** Directions for this task **
Whenever a line in the entries includes the word "another", copy that line out.

** Provided information **

(* ===== verification/MgrElect.v ===== *)
(** * The election of the member that bootstraps the group

    What [GTID_SUBSET] promises ([GtidServer], [Responsive]), what the comparison of two sets
    and the maximal candidates are then, and the reference election [elect]. *)
From S2P Require Import Prelude Lexing PyDict PyVal Effects Utils DcsData MySQLConn MySQL Mgr.

Open Scope string_scope.
Open Scope Z_scope.

(** ** White space *)

Definition is_word (w : string) : Prop := w ≠ "" ∧ Str.all (λ c, negb (Str.is_space c)) w = true.

Lemma str_app_empty s t : s +:+ t = "" → s = "" ∧ t = "".
Proof. by destruct s. Qed.

Lemma words_from_app cur w s :
  Str.all (λ c, negb (Str.is_space c)) w = true → words_from cur (w +:+ s) = words_from (cur +:+ w) s.
Proof.
  revert cur. induction w as [|c w IH]; intros cur; [by rewrite Str.str_app_nil_r|]. simpl.
  intros [Hc Hw]%andb_true_iff. change (String c w +:+ s) with (String c (w +:+ s)). cbn [words_from].
  destruct (Str.is_space c); [done|]. rewrite IH by done. by rewrite Str.str_app_assoc.
Qed.

Lemma words_from_word cur s :
  Str.all (λ c, negb (Str.is_space c)) cur = true → Forall is_word (words_from cur s).
Proof.
  revert cur. induction s as [|c s IH]; intros cur Hc; cbn [words_from].
  - destruct (String.eqb_spec cur ""); by repeat constructor.
  - destruct (Str.is_space c) eqn:E.
    + destruct (String.eqb_spec cur ""); [by apply IH|]. constructor; [done|by apply IH].
    + apply IH. rewrite Str.all_app, Hc. simpl. by rewrite E.
Qed.

Lemma words_join l : Forall is_word l → words (Str.join " " l) = l.
Proof.
  induction 1 as [|w l [Hne Hw] Hl IH]; [done|]. destruct l as [|w' l].
  - simpl. unfold words. rewrite <-(Str.str_app_nil_r w) at 1. rewrite words_from_app by done.
    change ("" +:+ w) with w. cbn [words_from]. by destruct (String.eqb_spec w "").
  - rewrite Str.join_cons. unfold words. rewrite words_from_app by done.
    change (" " +:+ ?t) with (String " " t). cbn [words_from]. change (Str.is_space " ") with true.
    change ("" +:+ w) with w. cbn beta iota. destruct (String.eqb_spec w ""); [done|]. by rewrite <-IH at 2.
Qed.

Lemma collapse_idemp s : collapse (collapse s) = collapse s.
Proof. unfold collapse at 1. unfold collapse at 1. rewrite words_join; [done|]. by apply words_from_word. Qed.

(** A filter that lets more through *)
Lemma filter_length_lt {A} (p q : A → bool) (x : A) (l : list A) :
  (∀ y, p y = true → q y = true) → x ∈ l → p x = false → q x = true →
  (length (List.filter p l) < length (List.filter q l))%nat.
Proof.
  intros Hpq Hx Hp Hq.
  assert (∀ l, length (List.filter p l) ≤ length (List.filter q l))%nat as Hle.
  { intros k. induction k as [|y k IH]; simpl; [done|]. destruct (p y) eqn:E; [rewrite (Hpq y E); simpl; lia|].
    destruct (q y); simpl; lia. }
  induction l as [|y l IH]; [by apply elem_of_nil in Hx|]. simpl. apply elem_of_cons in Hx as [<-|Hx].
  - rewrite Hp, Hq. simpl. specialize (Hle l). lia.
  - specialize (IH Hx). destruct (p y) eqn:E; [rewrite (Hpq y E); simpl; lia|]. destruct (q y); simpl; lia.
Qed.

(** ** The smallest name *)

Lemma min_name_elem n l : min_name n l ∈ n :: l.
Proof.
  revert n. induction l as [|x l IH]; intros n; cbn [min_name]; [by left|]. 
  specialize (IH (if String.leb n x then n else x)). destruct (String.leb n x); set_solver.
Qed.

Lemma string_leb_le a b : String.leb a b = true ↔ String.le a b.
Proof. unfold String.le. by rewrite Is_true_true. Qed.

Lemma min_name_least n l x : x ∈ n :: l → String.le (min_name n l) x.
Proof.
  revert n x. induction l as [|y l IH]; intros n x; cbn [min_name].
  - intros ->%list_elem_of_singleton. reflexivity.
  - intros Hx. set (m := if String.leb n y then n else y).
    assert (String.le m n ∧ String.le m y) as [Hmn Hmy].
    { subst m. destruct (String.leb n y) eqn:E; [split; [reflexivity|by apply string_leb_le]|split; [|reflexivity]].
      apply string_leb_le. destruct (String.leb_total n y) as [H|H]; [|done]. rewrite H in E. discriminate E. }
    pose proof (IH m m (list_elem_of_here m l)) as Hm.
    apply elem_of_cons in Hx as [->|[->|Hx]%elem_of_cons]; [by etransitivity..|]. apply IH. by right.
Qed.

(** ** What the server promises *)

(** An answer to the comparison of two sets is that of [GTID_SUBSET], a preorder. *)
Class GtidServer (W : Type) `{!Pymysql W} (sub : string → string → bool) : Prop := {
  subset_answer a b w rows w' :
    my_execute subset_query [VStr a; VStr b; VStr b; VStr a] w = (Rows rows, w') →
    rows = [[VInt (Z.b2z (sub a b)); VInt (Z.b2z (sub b a))]];
  subset_refl a : sub a a = true;
  subset_trans a b c : sub a b = true → sub b c = true → sub a c = true;
}.

(** The server answers what an election asks it. *)
Class Responsive (W : Type) `{!Pymysql W} : Prop := {
  connects w : ∃ w', my_connect w = (Rows (), w');
  pings w : ∃ w', my_ping w = (Rows (), w');
  answers q params w :
    q ∈ ["SET SESSION TRANSACTION ISOLATION LEVEL READ COMMITTED"; "SET autocommit = 1"; subset_query] →
    ∃ rows w', my_execute q params w = (Rows rows, w');
  version_known w : ∃ v rows w', my_execute "SELECT VERSION()" [] w = (Rows ([VStr v] :: rows), w');
}.

(** The relation of two sets *)
Definition related (sub : string → string → bool) (a b : string) : relation :=
  relation_of (Z.b2z (sub a b)) (Z.b2z (sub b a)).

Lemma related_equal sub a b : related sub a b = equal ↔ sub a b = true ∧ sub b a = true.
Proof. unfold related. destruct (sub a b), (sub b a); naive_solver. Qed.

Lemma related_b_ahead sub a b : related sub a b = b_ahead ↔ sub a b = true ∧ sub b a = false.
Proof. unfold related. destruct (sub a b), (sub b a); naive_solver. Qed.

(** ** One comparison *)

Section answers.
Context {W : Type} `{!Pymysql W, !Mysqld W} (sub : string → string → bool).
Context `{!GtidServer W sub}.
Implicit Types (s : MySQL * W).

Definition asked (a b : string) : list pyval := [VStr a; VStr b; VStr b; VStr a].
Definition answer (a b : string) : row := [VInt (Z.b2z (sub a b)); VInt (Z.b2z (sub b a))].

Lemma conn_query_answer a b ps rows ps' : conn_query (W := W) subset_query (asked a b) ps = (Ok rows, ps') → rows = [answer a b].
Proof.
  unfold conn_query. destruct (conn_get ps) as [[[]|e] [p w]]; [|by intros [=]]. unfold run_statement.
  destruct (my_execute subset_query (asked a b) w) as [r w'] eqn:E. cbn [snd fst]. rewrite E.
  destruct r as [rs|database closed|e]; [|by destruct closed, database|by intros [=]].
  intros [= <- <-]. by apply subset_answer in E.
Qed.

Lemma attempt_answer a b ps rows ps' : attempt (W := W) subset_query (asked a b) ps = (Ok rows, ps') → rows = [answer a b].
Proof. unfold attempt. intros H. eff_inv H. by apply conn_query_answer in H. Qed.

Lemma query_answer a b ps rows ps' : _query (W := W) subset_query (asked a b) ps = (Ok rows, ps') → rows = [answer a b].
Proof.
  unfold _query, closing, last_attempt. destruct (attempt subset_query (asked a b) ps) as [[rs|e] s1] eqn:E1.
  - intros [= <- <-]. by apply attempt_answer in E1.
  - destruct (is_transient e); [|by intros [=]].
    destruct (attempt subset_query (asked a b) (pool_close s1).2) as [[rs|e'] s3] eqn:E2; [|by intros [=]].
    intros [= <- <-]. by apply attempt_answer in E2.
Qed.

Lemma answer_relation a b : row_relation (answer a b) = Ok (related sub a b).
Proof. unfold row_relation, answer, related. by destruct (sub a b), (sub b a). Qed.

Lemma query_one_answer a b s o s' :
  query_one (W := W) subset_query (asked a b) s = (Ok o, s') → o = Some (answer a b).
Proof.
  unfold query_one, conn. destruct (_query_one subset_query (asked a b) (pool s.1, s.2)) as [r [p w]] eqn:E.
  intros [= -> <-]. unfold _query_one in E. eff_inv E. injection E as <- _. apply query_answer in Hm. by subst.
Qed.

(** A comparison says that sets are incomparable, or what they are. *)
Lemma gtid_relation_truthful a b s r s' :
  gtid_relation (W := W) a b s = (Ok r, s') → r = incomparable ∨ r = related sub (collapse a) (collapse b).
Proof.
  unfold gtid_relation. destruct (_ || _); [by intros [= <- <-]; left|]. unfold try_, try_except.
  lazymatch goal with |- context [match ?m s with _ => _ end] => destruct (m s) as [[x|e] s1] eqn:E end.
  - intros [= <- <-]. eff_inv E. apply query_one_answer in Hm as ->.
    unfold ret_exc, lift_exc in E. injection E as E _. right.
    rewrite answer_relation in E. congruence.
  - destruct (is_exception e); [intros [= <- <-]; by left|done].
Qed.

(** ** Maximal candidates, when the comparisons may fail *)

Implicit Types (l : list candidate) (a b c d e : candidate).
Definition below c d : Prop := sub c.2 d.2 = true.
Definition normal l : Prop := Forall (λ c : candidate, collapse c.2 = c.2) l.

Lemma below_refl c : below c c.
Proof. apply subset_refl. Qed.

Lemma below_trans c d e : below c d → below d e → below c e.
Proof. apply subset_trans. Qed.

(** What is found to be dominated is strictly below another candidate. *)
Lemma dominated_true a l s s' : collapse a.2 = a.2 → normal l →
  dominated (W := W) a l s = (Ok true, s') → ∃ b, b ∈ l ∧ below a b ∧ ¬ below b a.
Proof.
  intros Ha. revert s. induction l as [|b l IH]; intros s Hl; [by intros [=]|].
  apply Forall_cons in Hl as [Hb Hl]. cbn [dominated]. destruct (a.1 =? b.1)%string.
  - intros H. destruct (IH s Hl H) as (d & Hd & Hab). exists d. split; [by right|done].
  - intros H. eff_inv H. case_bool_decide as Hr.
    + subst. exists b. split; [by left|]. apply gtid_relation_truthful in Hm as [|Hm]; [done|].
      rewrite Ha, Hb in Hm. symmetry in Hm. apply related_b_ahead in Hm as [H1 H2]. unfold below. split; [done|congruence].
    + destruct (IH _ Hl H) as (d & Hd & Hab). exists d. split; [by right|done].
Qed.

Lemma maximal_of_sublist all l s l' s' : maximal_of (W := W) all l s = (Ok l', s') → ∀ c, c ∈ l' → c ∈ l.
Proof.
  revert s l'. induction l as [|a l IH]; intros s l' H c Hc.
  - injection H as <- _. by apply elem_of_nil in Hc.
  - cbn [maximal_of] in H. eff_inv H. eff_inv H. injection H as <- <-.
    destruct a0; [right; eauto|]. apply elem_of_cons in Hc as [->|Hc]; [left|right; eauto].
Qed.

(** A candidate that is left out is strictly below another one. *)
Lemma maximal_of_dropped all l s l' s' c : normal all → normal l →
  maximal_of (W := W) all l s = (Ok l', s') → c ∈ l → c ∈ l' ∨ ∃ b, b ∈ all ∧ below c b ∧ ¬ below b c.
Proof.
  intros Hall. revert s l'. induction l as [|a l IH]; intros s l' Hl H Hc; [by apply elem_of_nil in Hc|].
  apply Forall_cons in Hl as [Ha Hl]. cbn [maximal_of] in H. eff_inv H. eff_inv H. injection H as <- <-.
  apply elem_of_cons in Hc as [->|Hc].
  - destruct a0; [right; by eapply dominated_true|left; left].
  - destruct (IH _ _ Hl Hm0 Hc) as [Hin|Hdom]; [left|by right]. destruct a0; [done|by right].
Qed.

(** Whatever is in the list is below one of the candidates that are kept. *)
Lemma maximal_above l s l' s' : normal l → _mgr_maximal_candidates (W := W) l s = (Ok l', s') →
  ∀ c, c ∈ l → ∃ d, d ∈ l' ∧ below c d.
Proof.
  intros Hl H.
  assert (∀ n c, c ∈ l → length (List.filter (λ d, sub c.2 d.2 && negb (sub d.2 c.2)) l) < n →
                 ∃ d, d ∈ l' ∧ below c d)%nat as Hind.
  2: { intros c Hc. by apply (Hind _ c Hc (Nat.lt_succ_diag_r _)). }
  induction n as [|n IH]; intros c Hc Hn; [lia|].
  destruct (maximal_of_dropped _ _ _ _ _ c Hl Hl H Hc) as [Hin|(b & Hb & Hcb & Hbc)]; [exists c; split; [done|apply below_refl]|].
  destruct (IH b Hb) as (d & Hd & Hbd).
  - eapply Nat.lt_le_trans; [|apply Nat.lt_succ_r, Hn]. clear -Hb Hcb Hbc GtidServer0. 
    apply (filter_length_lt (λ d, sub b.2 d.2 && negb (sub d.2 b.2)) (λ d, sub c.2 d.2 && negb (sub d.2 c.2)) b); [|done|..].
    + intros d [H1 H2]%andb_true_iff. apply andb_true_iff. split; [by eapply subset_trans|].
      apply negb_true_iff in H2. apply negb_true_iff. destruct (sub d.2 c.2) eqn:E; [|done].
      rewrite (subset_trans d.2 c.2 b.2 E Hcb) in H2. done.
    + rewrite subset_refl. done.
    + unfold below in *. rewrite Hcb. by destruct (sub b.2 c.2).
  - exists d. split; [done|by eapply below_trans].
Qed.

Lemma all_equal_true base l s s' : collapse base.2 = base.2 → normal l →
  all_equal (W := W) base l s = (Ok true, s') → ∀ c, c ∈ l → below base c ∧ below c base.
Proof.
  intros Hb. revert s. induction l as [|d l IH]; intros s Hl H c Hc; [by apply elem_of_nil in Hc|].
  apply Forall_cons in Hl as [Hd Hl]. cbn [all_equal] in H. eff_inv H. case_bool_decide as Hr; [|done]. subst.
  apply elem_of_cons in Hc as [->|Hc]; [|by eapply IH].
  apply gtid_relation_truthful in Hm as [|Hm]; [done|]. rewrite Hb, Hd in Hm.
  symmetry in Hm. by apply related_equal in Hm.
Qed.

(** ** The candidates *)

Definition proper l : Prop := Forall (λ c : candidate, collapse c.2 = c.2 ∧ c.2 ≠ "") l.

Lemma proper_normal l : proper l → normal l.
Proof. intros H. eapply Forall_impl; [exact H|]. by intros c []. Qed.

Lemma member_gtid_collapsed m g : _member_gtid m = Ok g → collapse g = g.
Proof.
  unfold _member_gtid. repeat case_match; try discriminate; intros [= <-]; apply collapse_idemp.
Qed.

Lemma published_proper ms l : published ms = Ok l → proper l.
Proof.
  revert l. induction ms as [|m ms IH]; intros l; cbn [published]; [intros [= <-]; constructor|].
  destruct (_member_gtid m) as [g|] eqn:E; cbn; [|done]. destruct (published ms) as [rest|]; cbn; [|done].
  intros [= <-]. destruct (String.eqb_spec g ""); [by apply IH|]. constructor; [|by apply IH].
  split; [by eapply member_gtid_collapsed|done].
Qed.

Lemma candidates_proper name local_gtid members l :
  _mgr_gtid_candidates name local_gtid members = Ok l → proper l.
Proof.
  unfold _mgr_gtid_candidates. destruct (published _) as [rest|] eqn:E; cbn; [|done]. intros [= <-].
  apply published_proper in E. destruct (String.eqb_spec (collapse local_gtid) ""); [done|].
  constructor; [|done]. split; [apply collapse_idemp|done].
Qed.

(** ** The winner, when the comparisons may fail *)

(** A member that wins has a set that contains those of all candidates. *)
Lemma winner_above cfg local_gtid members l n s s' :
  _mgr_gtid_candidates (my_name cfg) local_gtid members = Ok l →
  select_mgr_bootstrap_winner (W := W) cfg local_gtid members s = (Ok (Some n), s') →
  ∃ g, (n, g) ∈ l ∧ ∀ c, c ∈ l → sub c.2 g = true.
Proof.
  intros Hl. pose proof (proper_normal _ (candidates_proper _ _ _ _ Hl)) as Hn.
  unfold select_mgr_bootstrap_winner. intros H. eff_inv H. rewrite Hl in Hm. injection Hm as <- <-.
  destruct l as [|c [|c' l]]; [done| |].
  - injection H as <- <-. exists c.2. split; [destruct c; left|].
    intros d ->%list_elem_of_singleton. apply subset_refl.
  - eff_inv H. destruct a as [|base rest]; [done|]. eff_inv H. injection H as H <-. destruct a; [|done].
    injection H as <-. pose proof (maximal_above _ _ _ _ Hn Hm) as Habove.
    assert (∀ d, d ∈ base :: rest → d ∈ c :: c' :: l) as Hsub by (intros d; by eapply maximal_of_sublist).
    assert (normal (base :: rest)) as Hnm.
    { apply Forall_forall. intros d Hd. by apply (proj1 (Forall_forall _ _) Hn), Hsub. }
    apply Forall_cons in Hnm as [Hb Hr]. pose proof (all_equal_true _ _ _ _ Hb Hr Hm0) as Heq.
    pose proof (min_name_elem base.1 rest.*1) as Hin. change (base.1 :: rest.*1) with ((base :: rest).*1) in Hin.
    apply list_elem_of_fmap in Hin as ([m g] & -> & Hd). exists g. split; [by apply Hsub|].
    intros e He. destruct (Habove e He) as (d & Hin & Hed). apply (below_trans e d (m, g) Hed).
    assert (∀ x, x ∈ base :: rest → below x base ∧ below base x) as Hbase.
    { intros x [->|Hx]%elem_of_cons; [split; apply below_refl|]. destruct (Heq x Hx). done. }
    eapply below_trans; [apply (Hbase d Hin)|apply (Hbase (m, g) Hd)].
Qed.
End answers.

** Response below **
(** What is found to be dominated is strictly below another candidate. *)
(** A candidate that is left out is strictly below another one. *)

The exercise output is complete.